Das prall gefüllte Fischernetz hob sich aus der See. Grölend hievten die Chinesen es hoch. Kim Il Loo öffnete es, und platschend ergoß sich eine Flut von zappelnden Fischleibern auf das Deck. Die Männer johlten und pfiffen und stießen sich mit den Ellenbogen an. Ein guter Fang – es hatte sich wirklich gelohnt.

Umber und Oraden, Barsche und Seeaale, Garnelen und Tintenfische – es war alles vorhanden, was das Herz begehrte. Kim, der kleine, hagere Kapitän des Schiffes, atmete erleichtert auf. Endlich, nach einer ziemlich langen Wartezeit, hatten die Fischer von Zhelin wieder auslaufen können. Müßiggang und zähes Ausharren waren vergessen.

Dank dieser Ausbeute würden die Familien wieder genug zu essen haben. Von dem Fisch, den man verkaufte, würde man einige Wochen leben können. Kim wußte schon jetzt, daß er einen guten Erlös dafür erzielen würde …

Die Hauptpersonen des Romans:

Kim Il Loo – Der Fischer von Zhelin macht mit seinen Kameraden einen guten Fang, aber Soldaten des Kaisers beschlagnahmen die Hälfte der Beute.

Zen Bot – Genannt „die Schlange“, geht mit fünf anderen Kerlen auf Raubzüge und hält die „Santa Barbara“ für einen besonders fetten Happen.

Philip Hasard Killigrew – Der Seewolf läßt sich mit einem Trupp Arwenacks in die Stadt Shanghai einschmuggeln und gerät in Teufels Küche.

Ben Brighton – Der Erste Offizier der „Santa Barbara“ muß sich etwas einfallen lassen, wenn er die Kameraden befreien will.

Inhalt

Kapitel 1

Kapitel 2

Kapitel 3

Kapitel 4

Kapitel 5

Kapitel 6

Kapitel 7

1.

Stürme hatten das Ostchinesische und das Gelbe Meer in den vergangenen Tagen zum Kochen gebracht. Kim nahm an, daß es auch weiter südlich nicht anders gewesen war. Die Fischer waren zum Nichtstun verurteilt gewesen. Anschließend hatte es einige Tage Flaute gegeben. Kim Il Loo und seine Mannen waren wie die anderen Fischer zwar mit Sampans hinausgewriggt, doch so dicht unter Land war der Fang höchst erbärmlich ausgefallen.

Jetzt war die Welt wieder in Ordnung. Kim holte zur Feier des Tages einen Krug Reisschnaps und prostete seinen Männern zu. Er nahm den ersten Schluck, dann ließ er die anderen trinken. Die kleine Mannschaft war ausgelassen wie selten. Besser hätte die Laune an Bord der Dschunke nicht sein können.

Kim und seine Kameraden begannen, die Fischbeute zu verstauen. Die Luke wurde aufgerissen. Mit hölzernen Rechen schoben die Männer das zappelnde Gut in den Laderaum. An Land würden die Fische von den Frauen und Kindern ausgenommen werden. Die Garnelen, Tintenfische und Langusten würden zum Teil sogleich in kochendes Wasser geworfen werden.

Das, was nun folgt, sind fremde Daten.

(* ===== verification/Sha256.v ===== *)
(** * SHA-256

    The hash function of Go's crypto/sha256, with which the MMDVM login proves
    the knowledge of the password.  Words are integers of 32 bits. *)

From S2P Require Import Prelude.

Definition rotr (n x : Z) : Z := Z.lor (Z.shiftr x n) (u32 (Z.shiftl x (32 - n))).

(** The constants are the first 32 bits of the fractional parts of the square
    and cube roots of the first primes. *)
Definition is_prime (n : Z) : bool :=
  forallb (fun d => negb (n mod Z.of_nat d =? 0)) (seq 2 (Z.to_nat n - 2)).
Definition primes : list Z := Eval vm_compute in List.filter is_prime (Z.of_nat <$> seq 2 310).

(** The cube root, rounded down, bit by bit from bit [n - 1]. *)
Fixpoint cube_root (n : nat) (acc z : Z) : Z :=
  match n with
  | O => acc
  | S n =>
      let next := acc + Z.shiftl 1 (Z.of_nat n) in
      cube_root n (if next * next * next <=? z then next else acc) z
  end.

Definition round_constants : list Z := Eval vm_compute in
  (fun p => u32 (cube_root 36 0 (Z.shiftl p 96))) <$> primes.
Definition initial_hash : list Z := Eval vm_compute in
  (fun p => u32 (Z.sqrt (Z.shiftl p 64))) <$> take 8 primes.

(** The message, a one bit, zeros, and the length in bits. *)
Definition padded (msg : list Z) : list Z :=
  let n := length msg in
  msg ++ [0x80] ++ replicate ((119 - n mod 64) mod 64) 0 ++ put_be32 (Z.shiftr (8 * Z.of_nat n) 32) ++ put_be32 (8 * Z.of_nat n).

(** The words of a block. *)
Definition block_words (b : list Z) : list Z :=
  (fun i => get_be32 (b.[4 * i]) (b.[4 * i + 1]) (b.[4 * i + 2]) (b.[4 * i + 3])) <$> seq 0 16.

Definition extend (w : list Z) (t : nat) : list Z :=
  let w15 := w.[t - 15] in
  let w2 := w.[t - 2] in
  let s0 := Z.lxor (Z.lxor (rotr 7 w15) (rotr 18 w15)) (Z.shiftr w15 3) in
  let s1 := Z.lxor (Z.lxor (rotr 17 w2) (rotr 19 w2)) (Z.shiftr w2 10) in
  w ++ [u32 (w.[t - 16] + s0 + w.[t - 7] + s1)].

Definition schedule (b : list Z) : list Z := foldl extend (block_words b) (seq 16 48).

Definition round (h : list Z) (kw : Z * Z) : list Z :=
  let a := h.[0] in let b := h.[1] in let c := h.[2] in let d := h.[3] in
  let e := h.[4] in let f := h.[5] in let g := h.[6] in let h := h.[7] in
  let s1 := Z.lxor (Z.lxor (rotr 6 e) (rotr 11 e)) (rotr 25 e) in
  let ch := Z.lxor (Z.land e f) (Z.land (Z.lxor e (2 ^ 32 - 1)) g) in
  let t1 := h + s1 + ch + fst kw + snd kw in
  let s0 := Z.lxor (Z.lxor (rotr 2 a) (rotr 13 a)) (rotr 22 a) in
  let maj := Z.lxor (Z.lxor (Z.land a b) (Z.land a c)) (Z.land b c) in
  [u32 (t1 + s0 + maj); a; b; c; u32 (d + t1); e; f; g].

Definition compress (h b : list Z) : list Z :=
  zip_with (fun x y => u32 (x + y)) h (foldl round h (zip round_constants (schedule b))).

(** [f] over the first [n] blocks of the data. *)
Fixpoint hash_blocks (f : list Z -> list Z -> list Z) (n : nat) (h data : list Z) : list Z :=
  match n with
  | O => h
  | S n => hash_blocks f n (f h (take 64 data)) (drop 64 data)
  end.

Definition sha256 (msg : list Z) : list Z :=
  let data := padded msg in
  mjoin (put_be32 <$> hash_blocks compress (length data / 64) initial_hash data).

(** The test vector of the standard for "abc". *)
Example sha256_abc : sha256 [97; 98; 99] =
  [0xba; 0x78; 0x16; 0xbf; 0x8f; 0x01; 0xcf; 0xea; 0x41; 0x41; 0x40; 0xde; 0x5d; 0xae; 0x22; 0x23;
   0xb0; 0x03; 0x61; 0xa3; 0x96; 0x17; 0x7a; 0x9c; 0xb4; 0x10; 0xff; 0x61; 0xf2; 0x00; 0x15; 0xad].
Proof. vm_compute. reflexivity. Qed.

(** A message of more than one block. *)
Example sha256_two_blocks : take 8 (sha256 (replicate 64 97)) = [0xff; 0xe0; 0x54; 0xfe; 0x7a; 0xe0; 0xcb; 0x6d].
Proof. vm_compute. reflexivity. Qed.

(** ** The hash has 32 bytes *)

Lemma foldl_round_length h l : length h = 8%nat -> length (foldl round h l) = 8%nat.
Proof. revert h. induction l as [| kw l IH]; intros h Hh; [done | by apply IH]. Qed.

Lemma hash_blocks_length f k n h data :
  (forall h b, length h = k -> length (f h b) = k) -> length h = k -> length (hash_blocks f n h data) = k.
Proof. intros Hf. revert h data. induction n as [| n IH]; intros h data Hh; [done |]. by apply IH, Hf. Qed.

Lemma compress_length h b : length h = 8%nat -> length (compress h b) = 8%nat.
Proof. intros Hh. unfold compress. rewrite length_zip_with, foldl_round_length by done. lia. Qed.

(** The bytes of the words of a hash. *)
Lemma words_length k ws : length ws = k -> length (mjoin (put_be32 <$> ws)) = (4 * k)%nat.
Proof. revert k. induction ws as [| w ws IH]; intros [| k] Hk; try done. injection Hk as Hk.
  change (length (put_be32 w ++ mjoin (put_be32 <$> ws)) = (4 * S k)%nat). rewrite length_app, (IH k Hk). cbn [length put_be32]. lia. Qed.

Lemma words_bytes ws : Forall is_byte (mjoin (put_be32 <$> ws)).
Proof.
  apply Forall_join, Forall_fmap, Forall_true. intros w. unfold put_be32.
  repeat apply Forall_cons_2; try apply u8_range. apply Forall_nil_2.
Qed.

Lemma sha256_length msg : length (sha256 msg) = 32%nat.
Proof. apply (words_length 8). apply hash_blocks_length; [apply compress_length | done]. Qed.

Lemma sha256_bytes msg : Forall is_byte (sha256 msg).
Proof. apply words_bytes. Qed.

Die Chinesen waren derart beschäftigt, daß sie kaum noch auf das achteten, was um sie herum vorging. Der Mann, der eigentlich als Ausguck eingesetzt war, packte mit bloßen Händen zu und beförderte ein paar große Barsche und Oraden in die offene Luke. Es waren Fische, die sich verzweifelt aufbäumten und versuchten, durch die Speigatten ins Wasser zurückzugelangen.

Schließlich war es Kim selbst, der sich aufrichtete. Er wischte sich den Schweiß von der Stirn. Dann warf er einen prüfenden Blick zur Kimm. Und plötzlich sichtete er das große Schiff, das sich ihnen näherte.

„Achtung“, sagte Kim Il Loo. „Dschunke von Backbord!“

Sofort waren die Männer alarmiert. Sie wischten noch die letzten Fische in den Laderaum unter dem Hauptdeck, dann rammten sie die Luke wieder zu und hasteten ans Schanzkleid. Aus schmalen Augen spähten sie zu der fremden Dschunke.

„Piraten“, sagte Pan Pai, Kims bester Freund.

„Warte ab“, erwiderte Kim. „Da bin ich noch nicht sicher.“

„Sie werden schon sehen, daß es bei uns nichts zu holen gibt!“ rief ein anderer Fischer.

Kim ließ vorsichtshalber die armbrustähnlichen Waffen holen, mit denen man sich hin und wieder gegen Küstengesindel zur Wehr setzte. Wenn sich die Kerle an Bord der großen Dschunke einbildeten, Kims Schiff überfallen zu können, würden sie eine herbe Überraschung erleben. Allzu leicht ließen sich die Fischer nicht überrumpeln. Sie waren zähe Kerle und mutige Kämpfer.

Und Brandsätze hatten sie auch. Es waren nicht viele, aber Kim Il Loo war sehr stolz darauf, diese Feuerbäume, Flammenblumen und Pfirsichblüten zu besitzen, wie sie im Reich der Mitte genannt wurden.

Es handelte sich um Raketen, die von einem Spezialisten, einem Meister seines Faches, angefertigt worden waren. Zündete man sie, und sie flogen dem Gegner heulend und jaulend um die Ohren, dann verging diesem im wahrsten Sinne des Wortes das Hören und Sehen.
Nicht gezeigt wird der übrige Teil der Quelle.